Water At Room Temperature Is Easier To Digest And Promotes Gut Mobility
Optimal drinking water temperature is known to maintain homeostasis in your gut. Warm water becomes easier to digest for your stomach because it is close to the temperature of your internal organs. However, even drinking water at room temperature is equally beneficial as it does not interrupt the body’s optimal state, nor does it interfere in the process of food absorption.
But that’s not all. The fact has been studied on patients who had undergone abdominal surgery, among other conditions such as functional dyspepsia that result in slower gut movement. Hot meals for such patients have proven beneficial in accelerating bowel movement and gastric emptying. For example, gut mobility, or the passing of food efficiently from your gut, is also assisted when you drink warm water over cold.
Warm/Room Temperature Water Boosts Metabolism And Helps In Weight Loss
Based on a study on normal-weighted participants, seven men and seven women, those who drank 16 ounces of room temperature water had a whopping 30% increase in their metabolic rates in just ten minutes. In comparison, the peak of energy production reached within 30-40 minutes after drinking.

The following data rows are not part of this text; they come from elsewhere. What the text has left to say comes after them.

(** Pressing the left button inside the window and moving the pointer drags
    the window along: after the moves the window is displaced by exactly
    the displacement of the pointer since the press, and its size is
    unchanged. *)
Theorem drag_follows_pointer (self : Chrome) (press last_move : QMouseEvent)
    (moves : list QMouseEvent) :
  ev_button press = LeftButton → interior self (ev_pos press) →
  let self' := handle_all self (Press press :: (Move <$> moves ++ [last_move])) in
  win_x self' = win_x self + (qx (ev_globalPos last_move) - qx (ev_globalPos press)) ∧
  win_y self' = win_y self + (qy (ev_globalPos last_move) - qy (ev_globalPos press)) ∧
  win_width self' = win_width self ∧ win_height self' = win_height self.
Proof.
  intros Hb Hin. cbn zeta. unfold handle_all. cbn [foldl handle].
  fold (handle_all (mousePressEvent self press) (Move <$> moves ++ [last_move])).
  apply (get_resize_edge_None_iff self (ev_pos press)) in Hin.
  assert (mousePressEvent self press =
          set_gesture true
            (qsub (ev_globalPos press) {| qx := win_x self; qy := win_y self |})
            (resizing self) None self) as ->
    by (unfold mousePressEvent; rewrite Hb, Hin; reflexivity).
  match goal with |- context [handle_all ?s _] => set (s1 := s) end.
  destruct (drag_moves s1 (moves ++ [last_move]) eq_refl) as (_ & _ & Hw & Hh & Hlast).
  specialize (Hlast last_move (last_snoc _ _)). destruct Hlast as [Hx Hy].
  rewrite Hx, Hy, Hw, Hh. unfold s1; cbn. repeat split; lia.
Qed.

(** A drag from the middle of the fresh window, 30 pixels right and 5 up. *)
Lemma drag_follows_pointer_witness :
  let self := chrome_init 0 0 16777215 16777215 in
  let press := {| ev_button := LeftButton; ev_pos := {| qx := 200; qy := 70 |};
                  ev_globalPos := {| qx := 300; qy := 170 |} |} in
  let last_move := {| ev_button := LeftButton; ev_pos := {| qx := 200; qy := 70 |};
                      ev_globalPos := {| qx := 330; qy := 165 |} |} in
  let self' := handle_all self (Press press :: (Move <$> [] ++ [last_move])) in
  win_x self' = win_x self + (330 - 300) ∧ win_y self' = win_y self + (165 - 170) ∧
  win_width self' = win_width self ∧ win_height self' = win_height self.
Proof.
  refine (drag_follows_pointer (chrome_init 0 0 16777215 16777215)
            {| ev_button := LeftButton; ev_pos := {| qx := 200; qy := 70 |};
               ev_globalPos := {| qx := 300; qy := 170 |} |}
            {| ev_button := LeftButton; ev_pos := {| qx := 200; qy := 70 |};
               ev_globalPos := {| qx := 330; qy := 165 |} |} [] _ _).
  - reflexivity.
  - vm_compute. repeat split; reflexivity.
Defined.

(** ** Resizing *)

Lemma bound_size_id (lo hi v : Z) : lo ≤ v ≤ hi → bound_size lo hi v = v.
Proof. unfold bound_size. lia. Qed.

(** A resize moves only the grabbed edge: with the size within Qt's limits
    and the new size not above the maximum, the three other edges of the
    window stay where they are. *)
Theorem resize_moves_only_the_grabbed_edge (self : Chrome) (event : QMouseEvent) :
  within_limits self →
  let self' := resize_window self event in
  let g := ev_globalPos event in
  (resize_edge self = Some EdgeLeft →
     win_width self - (qx g - win_x self) ≤ maximumWidth self →
     win_x self' + win_width self' = win_x self + win_width self ∧
     win_y self' = win_y self ∧ win_height self' = win_height self) ∧
  (resize_edge self = Some EdgeRight →
     win_x self' = win_x self ∧
     win_y self' = win_y self ∧ win_height self' = win_height self) ∧
  (resize_edge self = Some EdgeTop →
     win_height self - (qy g - win_y self) ≤ maximumHeight self →
     win_y self' + win_height self' = win_y self + win_height self ∧
     win_x self' = win_x self ∧ win_width self' = win_width self) ∧
  (resize_edge self = Some EdgeBottom →
     win_y self' = win_y self ∧
     win_x self' = win_x self ∧ win_width self' = win_width self).
Proof.
  intros [Hw Hh]. cbn zeta. unfold resize_window.
  split; [|split; [|split]]; intros ->; intros;
    match goal with
    | |- context [if ?c <? ?v then _ else _] => destruct (Z.ltb_spec c v)
    end; unfold resize, setGeometry; cbn;
    rewrite ?bound_size_id by lia; lia.
Qed.

(** The grabbed edge follows the pointer as long as the window stays larger
    than its minimum size (and within its maximum); a move that would make
    it no larger than the minimum changes nothing. *)
Theorem resize_follows_pointer_above_minimum (self : Chrome) (event : QMouseEvent) :
  let self' := resize_window self event in
  let g := ev_globalPos event in
  (resize_edge self = Some EdgeLeft →
     (minimumWidth self < win_width self - (qx g - win_x self) ≤ maximumWidth self →
        win_x self' = qx g ∧ win_width self' = win_width self - (qx g - win_x self)) ∧
     (win_width self - (qx g - win_x self) ≤ minimumWidth self → self' = self)) ∧
  (resize_edge self = Some EdgeRight →
     (minimumWidth self < qx g - win_x self ≤ maximumWidth self →
        win_x self' + win_width self' = qx g) ∧
     (qx g - win_x self ≤ minimumWidth self → self' = self)) ∧
  (resize_edge self = Some EdgeTop →
     (minimumHeight self < win_height self - (qy g - win_y self) ≤ maximumHeight self →
        win_y self' = qy g ∧ win_height self' = win_height self - (qy g - win_y self)) ∧
     (win_height self - (qy g - win_y self) ≤ minimumHeight self → self' = self)) ∧
  (resize_edge self = Some EdgeBottom →
     (minimumHeight self < qy g - win_y self ≤ maximumHeight self →
        win_y self' + win_height self' = qy g) ∧
     (qy g - win_y self ≤ minimumHeight self → self' = self)).
Proof.
  cbn zeta. unfold resize_window.
  split; [|split; [|split]]; intros ->; split; intros;
    match goal with
    | |- context [if ?c <? ?v then _ else _] => destruct (Z.ltb_spec c v)
    end; try reflexivity; try lia; unfold resize, setGeometry; cbn;
    rewrite ?bound_size_id by lia; lia.
Qed.

(** A press on the left border of the fresh window (edge ["left"]), then the
    pointer 10 pixels further left. *)
Lemma resize_moves_only_the_grabbed_edge_witness :
  let self := mousePressEvent (chrome_init 0 0 16777215 16777215)
                {| ev_button := LeftButton; ev_pos := {| qx := 5; qy := 70 |};
                   ev_globalPos := {| qx := 105; qy := 170 |} |} in
  let self' := resize_window self
                 {| ev_button := LeftButton; ev_pos := {| qx := -10; qy := 70 |};
                    ev_globalPos := {| qx := 90; qy := 170 |} |} in
  win_x self' + win_width self' = 100 + 450 ∧ win_y self' = 100 ∧ win_height self' = 150.
Proof.
  refine (proj1 (resize_moves_only_the_grabbed_edge
            (mousePressEvent (chrome_init 0 0 16777215 16777215)
               {| ev_button := LeftButton; ev_pos := {| qx := 5; qy := 70 |};
                  ev_globalPos := {| qx := 105; qy := 170 |} |})
            {| ev_button := LeftButton; ev_pos := {| qx := -10; qy := 70 |};
               ev_globalPos := {| qx := 90; qy := 170 |} |} _) _ _).
  - vm_compute. repeat split; discriminate.
  - reflexivity.
  - vm_compute; discriminate.
Defined.

(** The same gesture: the left border lands on the pointer, at x = 90, and
    the window is 460 wide. *)
Lemma resize_follows_pointer_witness :
  let self := mousePressEvent (chrome_init 0 0 16777215 16777215)
                {| ev_button := LeftButton; ev_pos := {| qx := 5; qy := 70 |};
                   ev_globalPos := {| qx := 105; qy := 170 |} |} in
  let self' := resize_window self
                 {| ev_button := LeftButton; ev_pos := {| qx := -10; qy := 70 |};
                    ev_globalPos := {| qx := 90; qy := 170 |} |} in
  win_x self' = 90 ∧ win_width self' = 450 - (90 - 100).
Proof.
  refine (proj1 (proj1 (resize_follows_pointer_above_minimum
            (mousePressEvent (chrome_init 0 0 16777215 16777215)
               {| ev_button := LeftButton; ev_pos := {| qx := 5; qy := 70 |};
                  ev_globalPos := {| qx := 105; qy := 170 |} |})
            {| ev_button := LeftButton; ev_pos := {| qx := -10; qy := 70 |};
               ev_globalPos := {| qx := 90; qy := 170 |} |}) _) _).
  - reflexivity.
  - vm_compute. split; [reflexivity | discriminate].
Defined.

While for women, carbohydrates were the primary energy source, in men, it was lipids that fueled the metabolic rates. Since the study suggests that drinking warm or room temperature water mobilizes fat or carbs, anyone who wants to lose a few pounds must fill themselves with a tall glass of water right away, boosting your metabolism.
Is Cold Water Bad?
No, drinking cold water is not bad. There are times one craves cold liquid to quench thirst, and it is perfectly alright. There are even certain benefits of cold or room temperature water. While it certainly helps to drink room temperature or warm water whenever possible, it does not mean you have to stop drinking cold water.

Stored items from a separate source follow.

Lemma physicalGroupMap_firstBlocksOnly (m : gmshModel) :
  physicalGroupMap (firstBlocksOnly m) = physicalGroupMap m.
Proof.
  unfold physicalGroupMap. simpl.
  generalize (∅ : gmap Z Z). induction (getPhysicalGroups m 2%Z) as [|[dim tag] gs IH];
    intros pgm; [done|]. simpl.
  assert (∀ ents s, foldM (assignEntity (firstBlocksOnly m) dim tag) s ents
                    = foldM (assignEntity m dim tag) s ents) as Hents.
  { induction ents as [|ent ents IHe]; intros s; [done|]. simpl.
    assert (assignEntity (firstBlocksOnly m) dim tag s ent
            = assignEntity m dim tag s ent) as ->.
    { unfold assignEntity. simpl.
      destruct (getElementsOfEntity m dim ent) as [[types tags] nodes]. simpl.
      by destruct tags. }
    destruct (assignEntity m dim tag s ent); simpl; [apply IHe|done]. }
  rewrite Hents. destruct (foldM (assignEntity m dim tag) pgm _); simpl; [apply IH|done].
Qed.

(** X11.  The conversion reads nothing but the first per-type block of each
    answer of [getElements]: dropping all later blocks, of the mesh and of
    every entity, leaves the result unchanged, be it a grid or an exception. *)
Theorem later_blocks_are_ignored {FA : FloatArith} (m : gmshModel) :
  gmsh2VTU (firstBlocksOnly m) = gmsh2VTU m.
Proof.
  unfold gmsh2VTU. rewrite physicalGroupMap_firstBlocksOnly. simpl.
  destruct (getNodes m) as [[nodeTags coords] pcoords].
  destruct (getElements m 2%Z) as [[types tags] nodes]. simpl.
  destruct types as [|elemType types]; [done|].
  destruct tags as [|elemTags tags]; [done|].
  by destruct nodes as [|elemNodeTags nodes].
Qed.

(** * Properties of convert_favorites.py *)

(** ** String replacement *)

Lemma replace_from_skip_all (old new s : pystr) (skip : nat) :
  length s ≤ skip → replace_from skip old new s = [].
Proof.
  revert skip. induction s as [|c s IH]; intros skip Hlen; [done|].
  simpl in *. destruct skip as [|k]; [lia|]. apply IH. lia.
Qed.

(** Replacing one character by another is a character-wise map. *)
Lemma py_replace_char (s : pystr) (c d : ascii) :
  py_replace s [c] [d] = (λ x, if decide (x = c) then d else x) <$> s.
Proof.
  unfold py_replace. induction s as [|x s IH]; [done|].
  cbn [replace_from length Nat.sub]. rewrite IH.
  destruct (decide (x = c)) as [->|Hne].
  - rewrite bool_decide_eq_true_2; [|by apply prefix_cons, prefix_nil].
    rewrite fmap_cons. by rewrite decide_True.
  - rewrite bool_decide_eq_false_2.
    + rewrite fmap_cons. by rewrite decide_False.
    + intros [k Hk]. simpl in Hk. congruence.
Qed.

Lemma replace_from_notin (old new s : pystr) (skip : nat) (c : ascii) :
  c ∉ s → c ∉ new → c ∉ replace_from skip old new s.
Proof.
  intros Hs Hnew. revert skip. induction s as [|x s IH]; intros skip.
  - apply not_elem_of_nil.
  - apply not_elem_of_cons in Hs as [Hne Hs]. simpl.
    destruct skip as [|k]; [|by apply IH].
    case_bool_decide.
    + rewrite elem_of_app. intros [?|?]; [done|]. by eapply IH.
    + rewrite elem_of_cons. intros [?|?]; [done|]. by eapply IH.
Qed.

Lemma flatName_fmap (p : pystr) : flatName p = flatChar <$> p.
Proof.
  unfold flatName. change (str "/") with ["/"%char].
  change (str "\") with ["\"%char]. change (str "_") with ["_"%char].
  rewrite !py_replace_char, <- list_fmap_compose.
  apply list_fmap_ext. intros _ x _. unfold flatChar. simpl.
  repeat case_decide; congruence.
Qed.

Lemma flatName_no_separator (p : pystr) :
  ("/"%char ∉ flatName p) ∧ ("\"%char ∉ flatName p).
Proof.
  rewrite flatName_fmap. split.
  - intros (x & Hx & _)%list_elem_of_fmap. unfold flatChar in Hx.
    repeat case_decide; congruence.
  - intros (x & Hx & _)%list_elem_of_fmap. unfold flatChar in Hx.
    repeat case_decide; congruence.
Qed.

A study suggests that cold water leaves the body faster than warm water, making rehydration faster. It also helps the body get to average temperatures much quicker after an intense workout session to avoid overheating.
Coldwater VS. Hot Water
You do not need to struggle to understand when to drink warm or cold water, as drinking more water is the first and foremost thing to do despite the temperature. However, if you are willing to take a step forward, begin by drinking room temperature or hot water with and around the meals to ease digestion and metabolism, not to mention the morning cup of warm lemon water. As for the cold water, try having a mug full right after your workout session to see how you feel after.
Conclusion
While the above items are just a few prime reasons to switch to warm or room temperature water daily, there are several other benefits. From treating cold and flu symptoms to aiding nasal congestion, there is an endless list to it.
However, you do not need to bring it into the habit at once and avoid cold water when thirsty or even when it is a hot day outside. Instead, your prime focus must be to stay hydrated, irrespective of the temperature of the water.